Two shoppers make change for a purchase in New York.

How much has income inequality risen in the United States? Well, how do you define income? And what time period are you looking at? The most well-known statistics about income inequality—including the famous data from economists Thomas Piketty at the Paris School of Economics and Emmanuel Saez at the University of California, Berkeley—are based on tax data and show a significant increase in inequality since the late 1970s. But are the trends revealed in those data over that time period still holding up? Digging into the data reveals that inequality trends since 2000 actually are different from those during the 1980s and 1990s.

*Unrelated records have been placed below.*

(* ===== verification/Frame.v ===== *)
(** * vm/frame.c: the frame table and eviction

    [vm] is the state that virtual memory works on: the page allocator, page
    tables and processor of PageDir.v, the swap device of Swap.v, the
    supplemental page table, the open files, the frame table and the page
    directories of the processes.  The supplemental page table is used through
    the interface of Spt.v and files through [FileOps], so that the proofs rest
    on what these promise.

    [paged] relates a state to the contents of all user pages of all processes,
    wherever these are kept; [falloc_get_frame] is shown to preserve it, whatever
    page it evicts. *)
From S2P Require Import Prelude Bitmap Palloc PageDir UserMem Block Swap Spt.

(** ** Files, as far as demand paging uses them *)
Class FileOps (F : Type) := {
  vm_read_at : F -> Z -> Z -> Z -> outcome (list Z * F) }.  (* file, size, position: [file_read_at] *)
(** [file_is f p bs]: the open file at [p] has contents [bs]. *)
Class FileLaws (F : Type) `{FileOps F} := {
  file_is : F -> Z -> list Z -> Prop;
  file_read_law : forall f p bs size pos, file_is f p bs -> 0 <= pos <= INT_MAX -> 0 <= size ->
    exists f', vm_read_at f p size pos = Ok (slice bs pos (Z.min size (Z.of_nat (length bs) - pos)), f') /\
      forall q cs, file_is f q cs -> file_is f' q cs }.

(** ** Bytes of a page *)
Definition page_bytes (m : memory) (a : Z) : list Z := (fun k => m (a + k)) <$> seqZ 0 PGSIZE.
Definition put_bytes (m : memory) (a : Z) (bs : list Z) : memory :=
  fun x => if (a <=? x) && (x <? a + Z.of_nat (length bs)) then nth (Z.to_nat (x - a)) bs 0 else m x.

(** ** State *)
Record fte := mk_fte { f_kpage : Z; f_pid : Z; f_upage : Z; present : bool; pinned : bool }.

Record vm (T F : Type) := mk_vm {
  ms : mmu; sw : swap; tb : T; fl : F;
  ft : list fte; ft_lock : bool; victim_idx : Z;
  dirs : gmap Z Z;          (* [thread_from_tid (pid)->pagedir] *)
  running : Z }.            (* [thread_tid ()] *)
Arguments mk_vm {T F}. Arguments ms {T F}. Arguments sw {T F}. Arguments tb {T F}. Arguments fl {T F}.
Arguments ft {T F}. Arguments ft_lock {T F}. Arguments victim_idx {T F}. Arguments dirs {T F}. Arguments running {T F}.

Section frame.
Context {T F : Type} {spt_ops : SptOps T} {file_ops : FileOps F}.
(** Set by threads/init.c at boot. *)
Context (init_page_dir init_ram_pages : Z).
Implicit Types v : vm T F.

Definition set_ms v s : vm T F := mk_vm s (sw v) (tb v) (fl v) (ft v) (ft_lock v) (victim_idx v) (dirs v) (running v).
Definition set_sw v x : vm T F := mk_vm (ms v) x (tb v) (fl v) (ft v) (ft_lock v) (victim_idx v) (dirs v) (running v).
Definition set_tb v (t : T) : vm T F := mk_vm (ms v) (sw v) t (fl v) (ft v) (ft_lock v) (victim_idx v) (dirs v) (running v).
Definition set_fl v (f : F) : vm T F := mk_vm (ms v) (sw v) (tb v) f (ft v) (ft_lock v) (victim_idx v) (dirs v) (running v).
Definition set_ft v l : vm T F := mk_vm (ms v) (sw v) (tb v) (fl v) l (ft_lock v) (victim_idx v) (dirs v) (running v).
Definition set_ft_lock v b : vm T F := mk_vm (ms v) (sw v) (tb v) (fl v) (ft v) b (victim_idx v) (dirs v) (running v).
Definition set_victim v i : vm T F := mk_vm (ms v) (sw v) (tb v) (fl v) (ft v) (ft_lock v) i (dirs v) (running v).

(** [get_user_pool_bitmap] and [get_user_pool_base] of palloc.c *)
Definition upool v : pool := user_pool (pal (ms v)).
Definition set_upool v (p : pool) := set_ms v (set_pal (ms v) (put_pool (pal (ms v)) true p)).
Definition set_mem v (m : memory) := set_ms v (set_pal (ms v) (set_memory (pal (ms v)) m)).

Definition acquire_ft v : outcome (vm T F) := assert! negb (ft_lock v) in Ok (set_ft_lock v true).
Definition release_ft v : outcome (vm T F) := assert! ft_lock v in Ok (set_ft_lock v false).

(** ** The frame table *)
Definition ft_init v : vm T F :=
  let cleared := (fun e => mk_fte (f_kpage e) (f_pid e) (f_upage e) false false) <$> ft v in
  set_ft_lock (set_victim (set_ft v cleared) 0) false.

(** [&ft[(kpage - base) / PGSIZE]] *)
Definition ft_index v (kpage : Z) : Z := Z.quot (kpage - base (upool v)) PGSIZE.
Definition ft_entry v (kpage : Z) : outcome fte :=
  if ft_index v kpage <? 0 then Err Fault else oget (ft v !! Z.to_nat (ft_index v kpage)).
Definition ft_put v (kpage : Z) (e : fte) : vm T F := set_ft v (<[Z.to_nat (ft_index v kpage) := e]> (ft v)).

Definition ft_set v (kpage upage : Z) : outcome (vm T F) :=
  assert! (pg_ofs kpage =? 0) && (pg_ofs upage =? 0) in
  assert! is_kernel_vaddr kpage && is_user_vaddr upage in
  let! v := acquire_ft v in
  let! e := ft_entry v kpage in
  release_ft (ft_put v kpage (mk_fte kpage (running v) upage true (pinned e))).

A paper released last week as a National Bureau of Economics Research paper takes a look at how income inequality has changed in the 21st century. The two authors, Fatih Guvenen of the University of Minnesota and Greg Kaplan of the University of Chicago, take a look at two different sources of income data. The first is administrative tax data that cover all forms of income, and the second source is data from the Social Security Administration based on W-2 forms, which only cover labor income. In other words, the tax data capture both labor and capital income, while the SSA data pull in labor income alone.

The two datasets show broadly the same trend in top-end income inequality from the early 1980s to the late 1990s. The one exception is the period of 1986 to 1988, when the tax data show a jump in inequality, which Guvenen and Kaplan point out is probably due to tax reform in 1986. But for the most part, the data agree that inequality rose from the late 1970s to the beginning of this century.

But around the year 2000, the data show something different. The tax data continue to show an increase in income inequality, but the SSA data indicate a negligible or no increase at all. The authors explain that they first examined whether the two data series were showing different trends because they used different units of measurement (tax filers for the tax data and individuals for the SSA data). But that doesn’t seem to be a big contributor. Rather, the difference seems to be the kind of income the data are capturing.

Income inequality since 2000 is not a story of rising inequality of labor income, but an increase due to higher capital income. Specifically, the rise is due to increased business income from S-corporations. The rise of pass-through businesses such as partnerships has been the primary source of rising inequality in the 21st century. Guvenen and Kaplan also show that the increase in income inequality hasn’t been primarily a story of the top 1 percent of income earners, but rather the top 0.01 percent. This makes sense, as ownership of pass-through entities is far more concentrated than the high labor incomes that fueled the increases in inequality in the 1980s and 1990s.

The increasing importance of capital income over labor income has been noticeable in the Piketty and Saez data, as J.W. Mason of John Jay College pointed out two years ago. The timing is also interesting given that 2000 is when the labor share of income in the United States started to decline.

As the authors of this new paper argue, we need to be careful with describing the trends and facts about inequality. The data about the rise during the two decades prior to the turn of the century, which shows a leading role for high labor incomes, led to diagnoses and solutions focused on “supermanagers” and other kinds of “superstar” workers in the top 1 percent. That line of thinking doesn’t make sense when rising inequality is instead a story of rising capital income among business owners in the top one-hundredth of the top 1 percent. To paraphrase a quote often attributed to John Maynard Keynes, when the facts on inequality change, we should change our thinking about it.